(Beginning of SUPPLIED MATERIAL)

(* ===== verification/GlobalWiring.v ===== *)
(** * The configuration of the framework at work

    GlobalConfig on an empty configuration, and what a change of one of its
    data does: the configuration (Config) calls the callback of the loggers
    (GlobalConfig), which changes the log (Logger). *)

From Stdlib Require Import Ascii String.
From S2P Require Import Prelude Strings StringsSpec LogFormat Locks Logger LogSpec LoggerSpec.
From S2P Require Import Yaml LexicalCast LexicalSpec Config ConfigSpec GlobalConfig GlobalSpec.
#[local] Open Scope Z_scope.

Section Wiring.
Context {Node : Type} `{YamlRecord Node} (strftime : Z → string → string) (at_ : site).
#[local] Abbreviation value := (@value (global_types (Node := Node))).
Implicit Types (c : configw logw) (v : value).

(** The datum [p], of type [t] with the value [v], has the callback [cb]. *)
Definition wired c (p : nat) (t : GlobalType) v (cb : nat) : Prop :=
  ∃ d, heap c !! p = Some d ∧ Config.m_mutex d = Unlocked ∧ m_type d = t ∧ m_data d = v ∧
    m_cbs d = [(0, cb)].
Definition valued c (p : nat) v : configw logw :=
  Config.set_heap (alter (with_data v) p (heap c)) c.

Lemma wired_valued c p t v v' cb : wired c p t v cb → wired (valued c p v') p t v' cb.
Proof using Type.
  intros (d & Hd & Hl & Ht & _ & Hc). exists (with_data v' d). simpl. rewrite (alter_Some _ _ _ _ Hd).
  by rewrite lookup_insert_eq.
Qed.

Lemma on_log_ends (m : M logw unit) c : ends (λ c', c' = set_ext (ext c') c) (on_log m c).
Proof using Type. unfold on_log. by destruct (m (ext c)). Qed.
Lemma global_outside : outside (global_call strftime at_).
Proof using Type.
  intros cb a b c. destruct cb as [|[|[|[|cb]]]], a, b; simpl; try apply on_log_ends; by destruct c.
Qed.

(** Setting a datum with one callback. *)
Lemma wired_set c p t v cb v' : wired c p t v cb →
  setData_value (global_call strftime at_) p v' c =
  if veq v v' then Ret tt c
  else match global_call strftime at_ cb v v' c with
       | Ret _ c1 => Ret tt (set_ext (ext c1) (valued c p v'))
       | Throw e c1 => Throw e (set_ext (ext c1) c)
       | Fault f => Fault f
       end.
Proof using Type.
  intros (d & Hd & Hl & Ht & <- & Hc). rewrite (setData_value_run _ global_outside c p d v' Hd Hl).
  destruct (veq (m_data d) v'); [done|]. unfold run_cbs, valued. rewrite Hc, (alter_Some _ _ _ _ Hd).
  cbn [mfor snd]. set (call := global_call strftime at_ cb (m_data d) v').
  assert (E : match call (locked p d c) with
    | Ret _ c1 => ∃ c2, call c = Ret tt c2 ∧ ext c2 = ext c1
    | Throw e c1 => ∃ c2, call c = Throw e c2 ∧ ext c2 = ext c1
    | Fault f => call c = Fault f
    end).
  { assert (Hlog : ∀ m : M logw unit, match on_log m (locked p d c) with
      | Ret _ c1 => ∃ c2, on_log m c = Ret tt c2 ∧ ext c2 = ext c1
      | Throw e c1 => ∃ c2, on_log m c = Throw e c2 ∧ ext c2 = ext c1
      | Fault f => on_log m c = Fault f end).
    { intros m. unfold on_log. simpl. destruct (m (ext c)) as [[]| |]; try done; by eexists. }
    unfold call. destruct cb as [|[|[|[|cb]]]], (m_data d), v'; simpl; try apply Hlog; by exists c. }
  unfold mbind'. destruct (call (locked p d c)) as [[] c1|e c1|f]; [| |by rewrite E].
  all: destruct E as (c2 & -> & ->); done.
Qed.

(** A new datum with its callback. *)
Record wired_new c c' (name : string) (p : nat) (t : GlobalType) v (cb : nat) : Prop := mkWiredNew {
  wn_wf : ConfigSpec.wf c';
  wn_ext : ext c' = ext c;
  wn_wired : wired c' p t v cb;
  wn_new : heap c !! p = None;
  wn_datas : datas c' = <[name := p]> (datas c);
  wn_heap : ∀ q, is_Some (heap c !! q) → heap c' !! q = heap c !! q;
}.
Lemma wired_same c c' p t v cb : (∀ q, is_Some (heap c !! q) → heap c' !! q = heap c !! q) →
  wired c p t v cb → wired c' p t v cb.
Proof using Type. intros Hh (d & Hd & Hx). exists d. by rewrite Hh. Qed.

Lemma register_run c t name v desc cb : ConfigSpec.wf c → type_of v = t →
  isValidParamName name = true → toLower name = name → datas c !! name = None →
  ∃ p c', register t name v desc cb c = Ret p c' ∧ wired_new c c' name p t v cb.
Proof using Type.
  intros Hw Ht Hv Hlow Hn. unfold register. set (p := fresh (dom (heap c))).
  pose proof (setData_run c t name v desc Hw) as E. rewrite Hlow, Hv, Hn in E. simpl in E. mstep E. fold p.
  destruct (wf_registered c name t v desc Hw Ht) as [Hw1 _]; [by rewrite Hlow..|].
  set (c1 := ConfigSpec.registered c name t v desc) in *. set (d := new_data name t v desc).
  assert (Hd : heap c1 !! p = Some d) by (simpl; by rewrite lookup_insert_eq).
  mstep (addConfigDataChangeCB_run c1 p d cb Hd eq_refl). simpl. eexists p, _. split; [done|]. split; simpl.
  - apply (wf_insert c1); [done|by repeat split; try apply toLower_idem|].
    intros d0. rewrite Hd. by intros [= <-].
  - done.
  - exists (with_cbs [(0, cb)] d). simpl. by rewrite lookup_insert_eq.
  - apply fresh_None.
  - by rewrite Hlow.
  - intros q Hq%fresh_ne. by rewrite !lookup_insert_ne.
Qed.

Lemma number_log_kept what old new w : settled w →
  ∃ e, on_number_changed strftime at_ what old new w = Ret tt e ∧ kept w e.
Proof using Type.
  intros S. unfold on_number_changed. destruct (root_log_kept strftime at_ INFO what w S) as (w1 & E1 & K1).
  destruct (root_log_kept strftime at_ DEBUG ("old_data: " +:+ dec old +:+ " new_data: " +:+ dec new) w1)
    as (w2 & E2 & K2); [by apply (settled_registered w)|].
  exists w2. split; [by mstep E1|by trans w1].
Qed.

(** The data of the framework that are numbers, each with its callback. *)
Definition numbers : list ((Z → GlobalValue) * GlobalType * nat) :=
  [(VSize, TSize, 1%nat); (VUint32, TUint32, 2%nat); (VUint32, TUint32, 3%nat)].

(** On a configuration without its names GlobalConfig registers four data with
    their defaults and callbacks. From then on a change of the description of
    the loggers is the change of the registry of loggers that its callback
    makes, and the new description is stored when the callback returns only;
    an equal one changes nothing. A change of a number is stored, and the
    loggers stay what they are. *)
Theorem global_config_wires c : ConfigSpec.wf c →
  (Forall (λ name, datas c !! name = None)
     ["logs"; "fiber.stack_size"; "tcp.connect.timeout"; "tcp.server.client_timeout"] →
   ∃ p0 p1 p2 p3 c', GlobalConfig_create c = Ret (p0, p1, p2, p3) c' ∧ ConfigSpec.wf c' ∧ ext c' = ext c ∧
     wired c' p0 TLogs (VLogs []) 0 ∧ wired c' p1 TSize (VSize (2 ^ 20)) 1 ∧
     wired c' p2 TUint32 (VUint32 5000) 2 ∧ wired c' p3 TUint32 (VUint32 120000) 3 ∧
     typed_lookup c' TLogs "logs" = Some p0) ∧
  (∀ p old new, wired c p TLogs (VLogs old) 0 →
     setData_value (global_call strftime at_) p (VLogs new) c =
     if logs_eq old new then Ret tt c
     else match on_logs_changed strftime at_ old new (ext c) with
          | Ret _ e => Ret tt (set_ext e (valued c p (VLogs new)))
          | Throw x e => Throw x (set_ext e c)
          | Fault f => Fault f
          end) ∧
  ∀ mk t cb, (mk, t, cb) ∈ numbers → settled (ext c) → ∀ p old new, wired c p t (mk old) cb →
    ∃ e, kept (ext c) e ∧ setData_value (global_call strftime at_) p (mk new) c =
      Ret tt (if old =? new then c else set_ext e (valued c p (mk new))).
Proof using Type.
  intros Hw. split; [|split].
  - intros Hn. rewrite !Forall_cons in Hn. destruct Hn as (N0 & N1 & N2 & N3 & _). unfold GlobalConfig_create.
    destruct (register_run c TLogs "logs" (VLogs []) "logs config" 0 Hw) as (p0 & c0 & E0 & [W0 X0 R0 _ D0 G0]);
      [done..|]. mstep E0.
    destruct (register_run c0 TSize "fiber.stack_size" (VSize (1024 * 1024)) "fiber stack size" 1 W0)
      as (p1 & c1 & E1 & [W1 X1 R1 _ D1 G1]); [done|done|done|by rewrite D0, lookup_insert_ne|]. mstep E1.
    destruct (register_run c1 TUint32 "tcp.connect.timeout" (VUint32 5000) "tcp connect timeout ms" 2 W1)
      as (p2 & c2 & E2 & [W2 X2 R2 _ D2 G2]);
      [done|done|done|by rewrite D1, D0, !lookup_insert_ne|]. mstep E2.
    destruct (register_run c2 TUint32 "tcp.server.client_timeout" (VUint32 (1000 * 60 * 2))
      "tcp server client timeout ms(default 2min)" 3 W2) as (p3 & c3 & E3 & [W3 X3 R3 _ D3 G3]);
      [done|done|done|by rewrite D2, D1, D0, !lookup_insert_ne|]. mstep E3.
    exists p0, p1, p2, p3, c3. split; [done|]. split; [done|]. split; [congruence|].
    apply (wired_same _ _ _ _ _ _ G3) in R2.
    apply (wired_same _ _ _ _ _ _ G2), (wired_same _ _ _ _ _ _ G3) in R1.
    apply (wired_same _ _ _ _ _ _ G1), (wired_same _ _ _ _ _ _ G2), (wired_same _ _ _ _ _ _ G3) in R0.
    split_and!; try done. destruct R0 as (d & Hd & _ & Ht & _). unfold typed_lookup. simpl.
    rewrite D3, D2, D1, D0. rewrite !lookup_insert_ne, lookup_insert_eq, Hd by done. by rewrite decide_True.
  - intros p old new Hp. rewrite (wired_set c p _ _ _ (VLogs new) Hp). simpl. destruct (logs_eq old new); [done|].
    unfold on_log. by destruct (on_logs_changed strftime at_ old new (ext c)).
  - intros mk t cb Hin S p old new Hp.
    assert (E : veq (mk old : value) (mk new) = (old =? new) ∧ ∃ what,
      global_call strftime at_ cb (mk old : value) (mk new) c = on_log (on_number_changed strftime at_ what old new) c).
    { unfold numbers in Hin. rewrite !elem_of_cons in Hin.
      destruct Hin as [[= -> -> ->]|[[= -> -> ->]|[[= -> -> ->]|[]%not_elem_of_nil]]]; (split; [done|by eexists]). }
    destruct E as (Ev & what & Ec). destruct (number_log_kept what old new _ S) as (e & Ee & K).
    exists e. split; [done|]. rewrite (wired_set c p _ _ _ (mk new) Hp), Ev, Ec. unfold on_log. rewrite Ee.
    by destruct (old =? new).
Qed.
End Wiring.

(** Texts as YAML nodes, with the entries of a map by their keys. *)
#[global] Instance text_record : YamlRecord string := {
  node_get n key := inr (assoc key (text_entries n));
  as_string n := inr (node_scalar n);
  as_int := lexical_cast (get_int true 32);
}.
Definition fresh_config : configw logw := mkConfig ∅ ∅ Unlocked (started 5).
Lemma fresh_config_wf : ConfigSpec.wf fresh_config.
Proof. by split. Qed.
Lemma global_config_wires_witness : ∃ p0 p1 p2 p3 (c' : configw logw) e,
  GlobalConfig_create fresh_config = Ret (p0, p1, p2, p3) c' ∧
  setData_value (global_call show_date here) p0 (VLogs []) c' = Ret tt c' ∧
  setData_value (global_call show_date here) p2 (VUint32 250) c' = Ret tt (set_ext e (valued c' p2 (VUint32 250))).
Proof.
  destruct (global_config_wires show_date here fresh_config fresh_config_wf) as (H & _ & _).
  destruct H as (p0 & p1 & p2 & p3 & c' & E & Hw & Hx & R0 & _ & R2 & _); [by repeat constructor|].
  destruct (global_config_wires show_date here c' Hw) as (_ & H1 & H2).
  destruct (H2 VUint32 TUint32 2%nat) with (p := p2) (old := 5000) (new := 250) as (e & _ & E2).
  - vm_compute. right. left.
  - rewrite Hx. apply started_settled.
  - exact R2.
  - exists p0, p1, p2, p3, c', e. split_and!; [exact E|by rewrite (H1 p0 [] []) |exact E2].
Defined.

(End of SUPPLIED MATERIAL)

**WORK INSTRUCTIONS**
Please give again the lines above between the line holding "intros Hw Ht" and the line holding "destruct (wf_registered c", inclusive, exactly as they are and with nothing added.

**FINISHED EXERCISE**
  intros Hw Ht Hv Hlow Hn. unfold register. set (p := fresh (dom (heap c))).
  pose proof (setData_run c t name v desc Hw) as E. rewrite Hlow, Hv, Hn in E. simpl in E. mstep E. fold p.
  destruct (wf_registered c name t v desc Hw Ht) as [Hw1 _]; [by rewrite Hlow..|].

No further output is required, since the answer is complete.